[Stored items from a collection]
----

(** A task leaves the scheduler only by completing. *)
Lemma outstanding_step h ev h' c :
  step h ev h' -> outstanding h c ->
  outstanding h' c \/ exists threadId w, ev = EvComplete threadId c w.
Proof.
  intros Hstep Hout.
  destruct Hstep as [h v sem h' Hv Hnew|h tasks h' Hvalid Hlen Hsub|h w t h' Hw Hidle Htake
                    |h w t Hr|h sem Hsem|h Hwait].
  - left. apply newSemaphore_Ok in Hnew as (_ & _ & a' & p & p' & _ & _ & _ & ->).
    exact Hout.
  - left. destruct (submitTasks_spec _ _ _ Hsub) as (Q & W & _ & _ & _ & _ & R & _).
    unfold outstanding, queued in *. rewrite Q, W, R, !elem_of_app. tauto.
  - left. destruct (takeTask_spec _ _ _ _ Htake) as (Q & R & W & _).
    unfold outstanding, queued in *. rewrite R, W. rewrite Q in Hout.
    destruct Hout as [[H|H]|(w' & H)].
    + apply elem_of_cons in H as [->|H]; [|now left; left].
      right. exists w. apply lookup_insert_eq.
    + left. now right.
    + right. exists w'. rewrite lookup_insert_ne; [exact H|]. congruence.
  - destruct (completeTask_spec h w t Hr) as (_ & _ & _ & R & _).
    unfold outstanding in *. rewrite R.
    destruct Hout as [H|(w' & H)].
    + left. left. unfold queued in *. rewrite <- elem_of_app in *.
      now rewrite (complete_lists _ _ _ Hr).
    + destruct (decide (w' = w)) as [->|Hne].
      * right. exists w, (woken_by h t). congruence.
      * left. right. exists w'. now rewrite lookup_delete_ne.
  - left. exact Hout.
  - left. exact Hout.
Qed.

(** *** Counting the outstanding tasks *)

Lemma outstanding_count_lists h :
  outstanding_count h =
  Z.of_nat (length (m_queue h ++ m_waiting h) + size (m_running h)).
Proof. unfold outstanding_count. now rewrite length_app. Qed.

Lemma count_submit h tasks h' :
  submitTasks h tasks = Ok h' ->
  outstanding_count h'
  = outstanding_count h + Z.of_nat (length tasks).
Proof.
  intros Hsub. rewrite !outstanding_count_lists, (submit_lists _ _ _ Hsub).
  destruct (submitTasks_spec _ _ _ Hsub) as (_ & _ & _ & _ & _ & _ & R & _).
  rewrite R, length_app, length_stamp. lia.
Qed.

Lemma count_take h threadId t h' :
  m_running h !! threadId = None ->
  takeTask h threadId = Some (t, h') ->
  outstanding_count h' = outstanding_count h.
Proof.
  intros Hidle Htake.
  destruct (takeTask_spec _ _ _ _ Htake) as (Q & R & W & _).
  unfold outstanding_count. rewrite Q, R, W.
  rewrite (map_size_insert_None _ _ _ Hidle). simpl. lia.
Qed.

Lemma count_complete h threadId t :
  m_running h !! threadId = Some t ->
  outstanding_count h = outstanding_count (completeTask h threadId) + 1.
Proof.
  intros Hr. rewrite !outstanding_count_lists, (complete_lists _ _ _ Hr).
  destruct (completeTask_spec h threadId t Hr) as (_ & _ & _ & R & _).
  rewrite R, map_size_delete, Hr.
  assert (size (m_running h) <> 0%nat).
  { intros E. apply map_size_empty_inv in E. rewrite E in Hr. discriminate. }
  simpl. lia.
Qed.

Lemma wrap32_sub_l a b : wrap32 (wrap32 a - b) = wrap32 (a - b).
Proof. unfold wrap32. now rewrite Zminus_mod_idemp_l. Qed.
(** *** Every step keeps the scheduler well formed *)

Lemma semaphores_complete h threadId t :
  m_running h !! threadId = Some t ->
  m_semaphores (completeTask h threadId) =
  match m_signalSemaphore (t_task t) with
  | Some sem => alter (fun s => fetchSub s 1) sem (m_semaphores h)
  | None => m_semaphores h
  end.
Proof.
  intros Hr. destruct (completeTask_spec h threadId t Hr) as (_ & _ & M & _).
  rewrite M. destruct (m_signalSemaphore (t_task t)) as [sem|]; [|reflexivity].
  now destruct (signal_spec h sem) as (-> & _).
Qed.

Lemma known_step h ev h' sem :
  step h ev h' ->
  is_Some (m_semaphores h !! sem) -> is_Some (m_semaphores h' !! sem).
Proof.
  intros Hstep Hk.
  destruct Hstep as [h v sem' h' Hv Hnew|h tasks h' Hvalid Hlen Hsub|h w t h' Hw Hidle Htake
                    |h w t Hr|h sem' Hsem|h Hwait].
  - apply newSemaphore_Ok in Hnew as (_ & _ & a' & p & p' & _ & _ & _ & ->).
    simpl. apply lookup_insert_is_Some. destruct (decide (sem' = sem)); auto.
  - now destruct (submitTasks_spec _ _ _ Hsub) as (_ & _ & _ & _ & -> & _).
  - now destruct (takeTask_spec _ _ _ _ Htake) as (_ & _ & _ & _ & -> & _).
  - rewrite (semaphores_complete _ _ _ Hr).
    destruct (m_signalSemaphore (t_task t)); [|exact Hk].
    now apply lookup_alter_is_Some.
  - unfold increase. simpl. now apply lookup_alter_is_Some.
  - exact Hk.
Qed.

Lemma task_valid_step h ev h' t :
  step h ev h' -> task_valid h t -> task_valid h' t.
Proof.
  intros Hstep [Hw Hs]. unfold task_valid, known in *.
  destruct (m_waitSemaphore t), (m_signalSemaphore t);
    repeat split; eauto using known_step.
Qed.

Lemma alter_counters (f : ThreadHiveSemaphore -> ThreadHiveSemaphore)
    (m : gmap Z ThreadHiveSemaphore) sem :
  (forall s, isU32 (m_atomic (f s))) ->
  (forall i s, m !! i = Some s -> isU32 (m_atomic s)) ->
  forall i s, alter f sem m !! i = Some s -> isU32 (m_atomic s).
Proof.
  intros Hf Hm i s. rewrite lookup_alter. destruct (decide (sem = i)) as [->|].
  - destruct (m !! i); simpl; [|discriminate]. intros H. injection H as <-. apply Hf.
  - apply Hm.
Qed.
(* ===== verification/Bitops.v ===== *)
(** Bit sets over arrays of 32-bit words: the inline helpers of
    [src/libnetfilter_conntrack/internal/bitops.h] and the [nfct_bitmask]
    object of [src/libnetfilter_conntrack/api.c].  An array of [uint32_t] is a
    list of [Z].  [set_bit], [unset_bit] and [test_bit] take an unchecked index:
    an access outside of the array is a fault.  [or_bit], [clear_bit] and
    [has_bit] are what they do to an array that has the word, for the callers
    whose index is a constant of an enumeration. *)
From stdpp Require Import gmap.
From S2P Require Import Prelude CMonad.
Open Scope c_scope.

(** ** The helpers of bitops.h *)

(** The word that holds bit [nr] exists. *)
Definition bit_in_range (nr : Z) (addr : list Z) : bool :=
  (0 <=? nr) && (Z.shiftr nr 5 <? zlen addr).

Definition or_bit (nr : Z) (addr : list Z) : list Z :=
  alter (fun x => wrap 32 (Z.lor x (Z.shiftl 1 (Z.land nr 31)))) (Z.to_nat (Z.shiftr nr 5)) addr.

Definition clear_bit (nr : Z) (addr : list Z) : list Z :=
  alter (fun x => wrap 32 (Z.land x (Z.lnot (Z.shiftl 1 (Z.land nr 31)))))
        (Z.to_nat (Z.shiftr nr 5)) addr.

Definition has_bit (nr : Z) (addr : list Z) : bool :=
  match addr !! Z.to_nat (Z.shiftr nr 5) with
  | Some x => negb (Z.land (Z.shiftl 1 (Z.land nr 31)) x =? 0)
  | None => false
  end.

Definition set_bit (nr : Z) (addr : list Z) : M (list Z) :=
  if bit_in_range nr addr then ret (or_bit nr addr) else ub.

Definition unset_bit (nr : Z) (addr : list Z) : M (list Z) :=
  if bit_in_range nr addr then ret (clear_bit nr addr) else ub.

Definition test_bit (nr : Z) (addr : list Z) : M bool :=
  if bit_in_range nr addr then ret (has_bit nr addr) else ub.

----

▸ About this exercise:
In the entries above, find the line with "(* ===== verification/Bitops.v ===== *)" and the line with "(** The word that holds bit [nr] exists. *)", then restate word for word both of them and every line between, with nothing more.

▸ Reply:
(* ===== verification/Bitops.v ===== *)
(** Bit sets over arrays of 32-bit words: the inline helpers of
    [src/libnetfilter_conntrack/internal/bitops.h] and the [nfct_bitmask]
    object of [src/libnetfilter_conntrack/api.c].  An array of [uint32_t] is a
    list of [Z].  [set_bit], [unset_bit] and [test_bit] take an unchecked index:
    an access outside of the array is a fault.  [or_bit], [clear_bit] and
    [has_bit] are what they do to an array that has the word, for the callers
    whose index is a constant of an enumeration. *)
From stdpp Require Import gmap.
From S2P Require Import Prelude CMonad.
Open Scope c_scope.

(** ** The helpers of bitops.h *)

(** The word that holds bit [nr] exists. *)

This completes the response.